After surgery, a combination of radiation therapy and chemotherapy generally is best for managing oligodendroglioma. The exact regimen and timing can be adjusted based on how much of the tumor was removed during surgery. Age, health, genetic markers and symptoms are other factors to consider.

Your healthcare team also may recommend watchful waiting, with regular monitoring to see how the tumor is growing. You may need to have regular medical imaging scans to look for any changes in the tumor. If treatment, such as surgery, chemotherapy or radiation, shrinks the tumor but it comes back later, it's called recurrent oligodendroglioma. This means more treatment may be needed.

Other treatment options

• Medicines. After your surgery, medicines may be an option if you are at lower risk and you don't have any symptoms. Your healthcare team may recommend a medicine to help slow tumor regrowth. One newer medication called vorasidenib (Voranigo) shows promising results, but safety and long-term benefits are still being studied.
• Clinical trials. Clinical trials are studies of new treatments. These studies give you a chance to try the latest treatment options. The risk of side effects may not be known. Ask a member of your healthcare team whether you can participate in a clinical trial.
• Supportive care. Supportive care, also called palliative care, focuses on providing relief from pain and other symptoms of a serious illness. Palliative care specialists work with you, your family and members of your healthcare team to provide extra support. Palliative care can be used at the same time as other treatments, such as surgery, chemotherapy or radiation therapy.

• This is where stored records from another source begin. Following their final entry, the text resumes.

(** C6.  Whenever the parser stands at a malformed dish block, whatever
    dishes [cook_book] it has stored from the blocks before,
    [read_cook_book] raises [ValueError] and returns no cook book: the
    dishes parsed before the error are not handed back. *)
Theorem read_cook_book_no_partial_catalog open_read file_path text cook_book file :
  open_read file_path = Return text ->
  reaches text cook_book file ->
  malformed_block file ->
  (exists msg, read_cook_book open_read file_path = Some (Raise (ValueError msg)))
  /\ forall cook_book',
       read_cook_book open_read file_path <> Some (Return cook_book').
Proof.
  intros Hopen Hreach Hbad.
  destruct (read_dish_malformed cook_book file Hbad) as (msg & Hd & _).
  rewrite (read_cook_book_raises _ _ _ _ _ _ Hopen Hreach Hd).
  split; [by eexists|done].
Qed.

(** One dish parsed, then a block whose count line is not an integer. *)
Lemma read_cook_book_no_partial_catalog_witness :
  let text := u "Омлет
1
Яйцо | 2 | шт

Каша
много
" in
  reaches text [(u "Омлет", [mkIngredient (u "Яйцо") 2 (u "шт")])] (u "Каша
много
")
  /\ (exists msg,
        read_cook_book (one_file (u "recipes.txt") text) (u "recipes.txt")
        = Some (Raise (ValueError msg)))
  /\ forall cook_book',
       read_cook_book (one_file (u "recipes.txt") text) (u "recipes.txt")
       <> Some (Return cook_book').
Proof.
  intros text.
  assert (Hreach : reaches text [(u "Омлет", [mkIngredient (u "Яйцо") 2 (u "шт")])] (u "Каша
много
")).
  { eapply reaches_next; [apply reaches_start|]. vm_compute. reflexivity. }
  split; [exact Hreach|].
  apply (read_cook_book_no_partial_catalog
           (one_file (u "recipes.txt") text) (u "recipes.txt") text _ _ eq_refl Hreach).
  split; [vm_compute; discriminate|]. vm_compute. exact I.
Defined.

End ParserClaims.
Section Quantities.

Implicit Types (file text line raw : str) (cook_book : CookBook).

Lemma skip_spaces_In c s : In c (skip_spaces s) -> In c s.
Proof.
  induction s as [|x s IH]; simpl; [done|].
  destruct (Py_ISSPACE x); [auto|done].
Qed.

Lemma to_ascii_minus c : to_ascii c = 45%N -> c = 45%N.
Proof.
  unfold to_ascii.
  destruct (c <? 128)%N; [done|].
  destruct (isspace c); [done|].
  destruct (Py_UNICODE_TODECIMAL c); [lia|done].
Qed.

(** [int] gives a negative number only for a literal with a minus sign. *)
Lemma int_negative_sign s z : int s = Some z -> (z < 0)%Z -> In 45%N s.
Proof.
  unfold int. intros Hint Hneg.
  destruct (skip_spaces (map to_ascii s)) as [|c r] eqn:Ha.
  { repeat case_match; simplify_eq; lia. }
  destruct (c =? 43)%N eqn:E43; [repeat case_match; simplify_eq; lia|].
  destruct (c =? 45)%N eqn:E45; [|repeat case_match; simplify_eq; lia].
  apply N.eqb_eq in E45; subst c.
  assert (Hin : In 45%N (map to_ascii s)).
  { apply skip_spaces_In. rewrite Ha. by left. }
  apply in_map_iff in Hin as (x & Hx & Hin).
  apply to_ascii_minus in Hx. by subst.
Qed.

Lemma after_lines_S i file :
  after_lines (S i) file = (readline (after_lines i file)).2.
Proof.
  revert file. induction i as [|i IH]; intros file; [done|].
  change (after_lines (S (S i)) file) with (after_lines (S i) (readline file).2).
  by rewrite IH.
Qed.

Lemma all_ingredients_set P dish ingredients cook_book :
  Forall P ingredients -> all_ingredients P cook_book ->
  all_ingredients P (dict_set dish ingredients cook_book).
Proof.
  intros Hi. induction 1 as [|[k v] cook_book Hv H IH]; simpl.
  - by repeat constructor.
  - destruct (decide (dish = k)); constructor; done.
Qed.

Lemma read_ingredients_read_from text dish_name k ingredients j ingredients' file' :
  Forall (fun i => exists q, read_from text q i) ingredients ->
  read_ingredients dish_name k ingredients (after_lines j text)
  = Return (ingredients', file') ->
  Forall (fun i => exists q, read_from text q i) ingredients'
  /\ exists j', file' = after_lines j' text.
Proof.
  revert ingredients j.
  induction k as [|k IH]; intros ingredients j Hall H; simpl in H.
  - inversion H; subst. eauto.
  - destruct (readline (after_lines j text)) as [raw rest] eqn:Hrl.
    destruct (strip raw) as [|c0 l0] eqn:Hs; [done|].
    destruct (split _ (c0 :: l0)) as [|f1 [|f2 [|f3 [|f4 fs]]]] eqn:Hsp; try done.
    destruct (int f2) as [q|] eqn:Hint; [|done].
    assert (Hrest : rest = after_lines (S j) text).
    { by rewrite after_lines_S, Hrl. }
    rewrite Hrest in H. apply IH in H; [done|].
    apply Forall_app; split; [done|]. constructor; [|done].
    exists f2, j. unfold nth_line. rewrite Hrl. simpl. by rewrite Hs.
Qed.

Lemma read_dish_read_from text cook_book j cook_book' file' :
  all_ingredients (fun i => exists q, read_from text q i) cook_book ->
  read_dish cook_book (after_lines j text) = Return (Some (cook_book', file')) ->
  all_ingredients (fun i => exists q, read_from text q i) cook_book'
  /\ exists j', file' = after_lines j' text.
Proof.
  unfold read_dish. intros Hall H.
  destruct (readline (after_lines j text)) as [raw file1] eqn:Hrl.
  destruct (strip raw) as [|c0 l0]; [done|].
  assert (H1 : file1 = after_lines (S j) text) by by rewrite after_lines_S, Hrl.
  destruct (readline file1) as [raw_count file2] eqn:Hrl1.
  assert (H2 : file2 = after_lines (S (S j)) text).
  { by rewrite after_lines_S, <- H1, Hrl1. }
  destruct (int (strip raw_count)); [|done].
  rewrite H2 in H.
  destruct (read_ingredients _ _ _ _) as [|[ingredients file3]] eqn:Hr; [done|].
  apply read_ingredients_read_from in Hr as [Hing [j3 ->]]; [|done].
  destruct (readline (after_lines j3 text)) as [sep file4] eqn:Hrl3.
  inversion H; subst. split.
  - by apply all_ingredients_set.
  - exists (S j3). by rewrite after_lines_S, Hrl3.
Qed.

You may start by seeing your primary care provider. Or, you may be referred immediately to a specialist. This may be a doctor who specializes in cancer, called an oncologist. You also may see a surgeon who specializes in operating on the brain and spinal cord, called a neurosurgeon.

Here's some information to help you get ready for your appointment.

What you can do

When you make the appointment, ask if there's anything you need to do ahead of time, such as fasting before having a specific test. Make a list of:

• Your symptoms, including any that seem unrelated to the reason for your appointment.
• Key personal information, including major stresses, recent life changes and family medical history.
• All medications, vitamins or other supplements you take, including the doses.
• Questions to ask your health professional.

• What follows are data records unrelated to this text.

(** ** updateBookmarkText *)

(** [text: z.string().max(2000)]: the input parser runs for the authenticated
    caller and before the middleware of the procedure; a text of more than
    2000 code units is refused with BAD_REQUEST. The message of the refusal
    is the parser's report of the issue, which is not modelled. *)
Definition updateBookmarkText (ctx : Context) (bookmarkId : Id) (text : string)
    : M unit :=
  authedProcedure ctx (λ user,
  if decide (2000 < Z.of_nat (String.length text))
  then throw (TRPCError BAD_REQUEST None)
  else
  ensureBookmarkOwnership ctx bookmarkId (
    d ← getDb;
    let res := filter (λ t, bt_id t = bookmarkId) (bookmarkTexts d) in
    putDb (setBookmarkTexts
             (map (λ t, if decide (bt_id t = bookmarkId)
                        then mkBookmarkText (bt_id t) (Some text) else t)
                  (bookmarkTexts d)) d);;
    if decide (length res = 0%nat)
    then throw (TRPCError NOT_FOUND (Some "Bookmark not found"))
    else add SearchIndexingQueue "search_indexing"
             (mkJob bookmarkId (Some OpIndex)))).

Take a family member or friend along, if possible, to help you remember the information you're given.

For oligodendroglioma, some basic questions to ask your healthcare professional include:

• Do I have cancer?
• If the tumor isn't cancerous, do I still need to have it removed?
• Do I need more tests?
• What are my treatment options?
• What are the potential complications of these treatment options?
• Do any of the treatments cure my cancer?
• Can I have a copy of my pathology report?
• How much time can I take to consider my treatment options?
• Are there brochures or other printed materials that I can take with me? What websites do recommend?
• What would happen if I chose not to have treatment?

Don't hesitate to ask other questions.

What to expect from your doctor

Your healthcare professional is likely to ask you several questions, such as:

• When did your symptoms begin?
• Have your symptoms been continuous or occasional?
• How bad are your symptoms?
• What, if anything, seems to improve your symptoms?
• What, if anything, appears to worsen your symptoms?

What you can do in the meantime

Avoid doing anything that seems to worsen your signs and symptoms.